**GOAL OF THE EXERCISE**. The answer must be an exact copy of every record.

Records from a dataset
-=-=-

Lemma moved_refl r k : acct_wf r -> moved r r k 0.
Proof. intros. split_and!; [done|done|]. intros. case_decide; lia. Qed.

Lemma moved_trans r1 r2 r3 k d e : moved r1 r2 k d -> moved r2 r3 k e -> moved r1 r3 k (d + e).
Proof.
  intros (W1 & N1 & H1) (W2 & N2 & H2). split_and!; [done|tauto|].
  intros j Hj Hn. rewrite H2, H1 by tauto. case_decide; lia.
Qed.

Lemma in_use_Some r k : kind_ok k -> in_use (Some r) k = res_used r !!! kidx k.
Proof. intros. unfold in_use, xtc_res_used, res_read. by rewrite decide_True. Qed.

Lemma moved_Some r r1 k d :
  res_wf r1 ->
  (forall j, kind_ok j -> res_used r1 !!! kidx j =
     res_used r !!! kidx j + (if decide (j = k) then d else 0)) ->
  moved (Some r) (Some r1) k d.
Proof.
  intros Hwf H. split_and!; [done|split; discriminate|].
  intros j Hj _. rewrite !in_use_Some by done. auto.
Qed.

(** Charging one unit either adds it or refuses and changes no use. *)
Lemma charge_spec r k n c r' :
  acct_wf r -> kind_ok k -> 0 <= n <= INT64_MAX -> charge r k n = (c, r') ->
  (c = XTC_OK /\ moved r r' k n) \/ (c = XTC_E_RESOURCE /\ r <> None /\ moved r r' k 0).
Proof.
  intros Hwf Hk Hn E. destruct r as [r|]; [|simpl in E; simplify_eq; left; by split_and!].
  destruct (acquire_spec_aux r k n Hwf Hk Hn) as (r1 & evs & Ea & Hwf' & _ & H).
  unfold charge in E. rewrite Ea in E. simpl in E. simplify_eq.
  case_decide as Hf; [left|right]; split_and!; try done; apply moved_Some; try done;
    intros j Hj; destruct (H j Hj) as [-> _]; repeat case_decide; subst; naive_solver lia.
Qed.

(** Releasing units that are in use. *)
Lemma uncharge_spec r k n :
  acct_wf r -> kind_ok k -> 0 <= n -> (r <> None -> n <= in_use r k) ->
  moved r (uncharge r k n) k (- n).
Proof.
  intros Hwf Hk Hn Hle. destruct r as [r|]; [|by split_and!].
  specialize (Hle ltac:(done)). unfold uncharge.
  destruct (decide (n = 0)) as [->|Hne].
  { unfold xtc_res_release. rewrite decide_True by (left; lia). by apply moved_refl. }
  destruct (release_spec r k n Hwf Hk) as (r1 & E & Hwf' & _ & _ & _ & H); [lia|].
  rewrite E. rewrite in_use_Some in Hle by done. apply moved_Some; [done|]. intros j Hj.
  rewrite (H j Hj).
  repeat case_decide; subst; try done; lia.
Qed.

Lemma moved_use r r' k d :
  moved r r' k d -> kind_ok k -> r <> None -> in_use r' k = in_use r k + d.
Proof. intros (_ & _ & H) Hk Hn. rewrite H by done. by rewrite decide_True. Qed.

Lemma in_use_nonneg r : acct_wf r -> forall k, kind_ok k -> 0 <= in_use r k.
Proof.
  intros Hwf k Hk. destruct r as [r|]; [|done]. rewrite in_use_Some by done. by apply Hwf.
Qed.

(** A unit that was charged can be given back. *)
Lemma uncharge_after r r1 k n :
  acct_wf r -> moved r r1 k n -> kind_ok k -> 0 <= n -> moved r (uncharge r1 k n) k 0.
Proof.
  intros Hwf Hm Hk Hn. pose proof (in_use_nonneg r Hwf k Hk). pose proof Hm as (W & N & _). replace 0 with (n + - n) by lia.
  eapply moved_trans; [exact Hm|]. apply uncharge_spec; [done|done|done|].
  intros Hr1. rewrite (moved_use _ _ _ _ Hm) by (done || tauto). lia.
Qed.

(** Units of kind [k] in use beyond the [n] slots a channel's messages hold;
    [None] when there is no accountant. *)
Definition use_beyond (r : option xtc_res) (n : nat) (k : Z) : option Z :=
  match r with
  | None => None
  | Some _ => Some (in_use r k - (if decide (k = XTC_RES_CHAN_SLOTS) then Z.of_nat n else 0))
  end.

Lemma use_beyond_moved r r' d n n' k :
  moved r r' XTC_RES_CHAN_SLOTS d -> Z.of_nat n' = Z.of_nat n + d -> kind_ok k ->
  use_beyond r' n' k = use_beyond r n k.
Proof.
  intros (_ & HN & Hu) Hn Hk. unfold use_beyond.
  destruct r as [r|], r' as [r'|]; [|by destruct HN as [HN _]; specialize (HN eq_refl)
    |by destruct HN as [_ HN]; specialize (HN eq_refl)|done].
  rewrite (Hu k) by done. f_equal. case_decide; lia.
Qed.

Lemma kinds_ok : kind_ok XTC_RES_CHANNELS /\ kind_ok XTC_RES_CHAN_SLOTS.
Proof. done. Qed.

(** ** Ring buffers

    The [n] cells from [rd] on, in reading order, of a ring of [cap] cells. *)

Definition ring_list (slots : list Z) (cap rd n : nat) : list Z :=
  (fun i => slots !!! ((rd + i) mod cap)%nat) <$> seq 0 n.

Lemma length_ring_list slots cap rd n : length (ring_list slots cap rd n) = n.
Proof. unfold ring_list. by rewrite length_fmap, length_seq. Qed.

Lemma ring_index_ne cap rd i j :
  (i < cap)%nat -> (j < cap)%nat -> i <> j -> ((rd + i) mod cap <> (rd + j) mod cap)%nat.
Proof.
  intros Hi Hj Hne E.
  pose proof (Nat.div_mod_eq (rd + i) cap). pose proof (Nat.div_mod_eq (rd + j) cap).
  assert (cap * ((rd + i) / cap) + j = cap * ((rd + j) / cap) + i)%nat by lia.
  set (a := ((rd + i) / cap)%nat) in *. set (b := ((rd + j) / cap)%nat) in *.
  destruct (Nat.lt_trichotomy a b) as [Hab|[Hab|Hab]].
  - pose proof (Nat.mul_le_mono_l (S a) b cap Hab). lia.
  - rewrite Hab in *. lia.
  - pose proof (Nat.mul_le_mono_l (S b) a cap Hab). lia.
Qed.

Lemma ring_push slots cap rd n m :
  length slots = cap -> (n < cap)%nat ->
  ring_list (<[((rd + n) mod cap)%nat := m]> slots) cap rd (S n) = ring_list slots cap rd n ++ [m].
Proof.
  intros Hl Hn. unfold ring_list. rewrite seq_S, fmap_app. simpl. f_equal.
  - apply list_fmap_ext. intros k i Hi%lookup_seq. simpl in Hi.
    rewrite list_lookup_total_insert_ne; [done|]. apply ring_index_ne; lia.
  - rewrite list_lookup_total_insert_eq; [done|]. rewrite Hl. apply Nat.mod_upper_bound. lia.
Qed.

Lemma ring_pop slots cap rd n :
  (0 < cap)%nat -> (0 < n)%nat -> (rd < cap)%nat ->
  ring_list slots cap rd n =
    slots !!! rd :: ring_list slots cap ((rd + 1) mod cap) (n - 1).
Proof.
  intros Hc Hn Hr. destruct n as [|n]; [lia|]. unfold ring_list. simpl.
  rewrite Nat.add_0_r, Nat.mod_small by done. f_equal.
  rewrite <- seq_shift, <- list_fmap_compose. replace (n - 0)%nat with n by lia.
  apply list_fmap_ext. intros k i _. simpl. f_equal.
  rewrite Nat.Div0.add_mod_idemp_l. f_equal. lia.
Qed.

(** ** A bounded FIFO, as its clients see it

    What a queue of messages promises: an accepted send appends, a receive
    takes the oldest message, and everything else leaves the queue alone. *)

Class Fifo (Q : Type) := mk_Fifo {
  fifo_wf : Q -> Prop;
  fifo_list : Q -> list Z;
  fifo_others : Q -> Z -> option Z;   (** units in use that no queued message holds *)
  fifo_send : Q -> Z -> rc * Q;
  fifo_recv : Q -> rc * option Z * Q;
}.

-=-=-

**RESULT OF THE EXERCISE**.
Lemma moved_refl r k : acct_wf r -> moved r r k 0.
Proof. intros. split_and!; [done|done|]. intros. case_decide; lia. Qed.

Lemma moved_trans r1 r2 r3 k d e : moved r1 r2 k d -> moved r2 r3 k e -> moved r1 r3 k (d + e).
Proof.
  intros (W1 & N1 & H1) (W2 & N2 & H2). split_and!; [done|tauto|].
  intros j Hj Hn. rewrite H2, H1 by tauto. case_decide; lia.
Qed.

Lemma in_use_Some r k : kind_ok k -> in_use (Some r) k = res_used r !!! kidx k.
Proof. intros. unfold in_use, xtc_res_used, res_read. by rewrite decide_True. Qed.

Lemma moved_Some r r1 k d :
  res_wf r1 ->
  (forall j, kind_ok j -> res_used r1 !!! kidx j =
     res_used r !!! kidx j + (if decide (j = k) then d else 0)) ->
  moved (Some r) (Some r1) k d.
Proof.
  intros Hwf H. split_and!; [done|split; discriminate|].
  intros j Hj _. rewrite !in_use_Some by done. auto.
Qed.

(** Charging one unit either adds it or refuses and changes no use. *)
Lemma charge_spec r k n c r' :
  acct_wf r -> kind_ok k -> 0 <= n <= INT64_MAX -> charge r k n = (c, r') ->
  (c = XTC_OK /\ moved r r' k n) \/ (c = XTC_E_RESOURCE /\ r <> None /\ moved r r' k 0).
Proof.
  intros Hwf Hk Hn E. destruct r as [r|]; [|simpl in E; simplify_eq; left; by split_and!].
  destruct (acquire_spec_aux r k n Hwf Hk Hn) as (r1 & evs & Ea & Hwf' & _ & H).
  unfold charge in E. rewrite Ea in E. simpl in E. simplify_eq.
  case_decide as Hf; [left|right]; split_and!; try done; apply moved_Some; try done;
    intros j Hj; destruct (H j Hj) as [-> _]; repeat case_decide; subst; naive_solver lia.
Qed.

(** Releasing units that are in use. *)
Lemma uncharge_spec r k n :
  acct_wf r -> kind_ok k -> 0 <= n -> (r <> None -> n <= in_use r k) ->
  moved r (uncharge r k n) k (- n).
Proof.
  intros Hwf Hk Hn Hle. destruct r as [r|]; [|by split_and!].
  specialize (Hle ltac:(done)). unfold uncharge.
  destruct (decide (n = 0)) as [->|Hne].
  { unfold xtc_res_release. rewrite decide_True by (left; lia). by apply moved_refl. }
  destruct (release_spec r k n Hwf Hk) as (r1 & E & Hwf' & _ & _ & _ & H); [lia|].
  rewrite E. rewrite in_use_Some in Hle by done. apply moved_Some; [done|]. intros j Hj.
  rewrite (H j Hj).
  repeat case_decide; subst; try done; lia.
Qed.

Lemma moved_use r r' k d :
  moved r r' k d -> kind_ok k -> r <> None -> in_use r' k = in_use r k + d.
Proof. intros (_ & _ & H) Hk Hn. rewrite H by done. by rewrite decide_True. Qed.

Lemma in_use_nonneg r : acct_wf r -> forall k, kind_ok k -> 0 <= in_use r k.
Proof.
  intros Hwf k Hk. destruct r as [r|]; [|done]. rewrite in_use_Some by done. by apply Hwf.
Qed.

(** A unit that was charged can be given back. *)
Lemma uncharge_after r r1 k n :
  acct_wf r -> moved r r1 k n -> kind_ok k -> 0 <= n -> moved r (uncharge r1 k n) k 0.
Proof.
  intros Hwf Hm Hk Hn. pose proof (in_use_nonneg r Hwf k Hk). pose proof Hm as (W & N & _). replace 0 with (n + - n) by lia.
  eapply moved_trans; [exact Hm|]. apply uncharge_spec; [done|done|done|].
  intros Hr1. rewrite (moved_use _ _ _ _ Hm) by (done || tauto). lia.
Qed.

(** Units of kind [k] in use beyond the [n] slots a channel's messages hold;
    [None] when there is no accountant. *)
Definition use_beyond (r : option xtc_res) (n : nat) (k : Z) : option Z :=
  match r with
  | None => None
  | Some _ => Some (in_use r k - (if decide (k = XTC_RES_CHAN_SLOTS) then Z.of_nat n else 0))
  end.

Lemma use_beyond_moved r r' d n n' k :
  moved r r' XTC_RES_CHAN_SLOTS d -> Z.of_nat n' = Z.of_nat n + d -> kind_ok k ->
  use_beyond r' n' k = use_beyond r n k.
Proof.
  intros (_ & HN & Hu) Hn Hk. unfold use_beyond.
  destruct r as [r|], r' as [r'|]; [|by destruct HN as [HN _]; specialize (HN eq_refl)
    |by destruct HN as [_ HN]; specialize (HN eq_refl)|done].
  rewrite (Hu k) by done. f_equal. case_decide; lia.
Qed.

Lemma kinds_ok : kind_ok XTC_RES_CHANNELS /\ kind_ok XTC_RES_CHAN_SLOTS.
Proof. done. Qed.

(** ** Ring buffers

    The [n] cells from [rd] on, in reading order, of a ring of [cap] cells. *)

Definition ring_list (slots : list Z) (cap rd n : nat) : list Z :=
  (fun i => slots !!! ((rd + i) mod cap)%nat) <$> seq 0 n.

Lemma length_ring_list slots cap rd n : length (ring_list slots cap rd n) = n.
Proof. unfold ring_list. by rewrite length_fmap, length_seq. Qed.

Lemma ring_index_ne cap rd i j :
  (i < cap)%nat -> (j < cap)%nat -> i <> j -> ((rd + i) mod cap <> (rd + j) mod cap)%nat.
Proof.
  intros Hi Hj Hne E.
  pose proof (Nat.div_mod_eq (rd + i) cap). pose proof (Nat.div_mod_eq (rd + j) cap).
  assert (cap * ((rd + i) / cap) + j = cap * ((rd + j) / cap) + i)%nat by lia.
  set (a := ((rd + i) / cap)%nat) in *. set (b := ((rd + j) / cap)%nat) in *.
  destruct (Nat.lt_trichotomy a b) as [Hab|[Hab|Hab]].
  - pose proof (Nat.mul_le_mono_l (S a) b cap Hab). lia.
  - rewrite Hab in *. lia.
  - pose proof (Nat.mul_le_mono_l (S b) a cap Hab). lia.
Qed.

Lemma ring_push slots cap rd n m :
  length slots = cap -> (n < cap)%nat ->
  ring_list (<[((rd + n) mod cap)%nat := m]> slots) cap rd (S n) = ring_list slots cap rd n ++ [m].
Proof.
  intros Hl Hn. unfold ring_list. rewrite seq_S, fmap_app. simpl. f_equal.
  - apply list_fmap_ext. intros k i Hi%lookup_seq. simpl in Hi.
    rewrite list_lookup_total_insert_ne; [done|]. apply ring_index_ne; lia.
  - rewrite list_lookup_total_insert_eq; [done|]. rewrite Hl. apply Nat.mod_upper_bound. lia.
Qed.

Lemma ring_pop slots cap rd n :
  (0 < cap)%nat -> (0 < n)%nat -> (rd < cap)%nat ->
  ring_list slots cap rd n =
    slots !!! rd :: ring_list slots cap ((rd + 1) mod cap) (n - 1).
Proof.
  intros Hc Hn Hr. destruct n as [|n]; [lia|]. unfold ring_list. simpl.
  rewrite Nat.add_0_r, Nat.mod_small by done. f_equal.
  rewrite <- seq_shift, <- list_fmap_compose. replace (n - 0)%nat with n by lia.
  apply list_fmap_ext. intros k i _. simpl. f_equal.
  rewrite Nat.Div0.add_mod_idemp_l. f_equal. lia.
Qed.

(** ** A bounded FIFO, as its clients see it

    What a queue of messages promises: an accepted send appends, a receive
    takes the oldest message, and everything else leaves the queue alone. *)

Class Fifo (Q : Type) := mk_Fifo {
  fifo_wf : Q -> Prop;
  fifo_list : Q -> list Z;
  fifo_others : Q -> Z -> option Z;   (** units in use that no queued message holds *)
  fifo_send : Q -> Z -> rc * Q;
  fifo_recv : Q -> rc * option Z * Q;
}.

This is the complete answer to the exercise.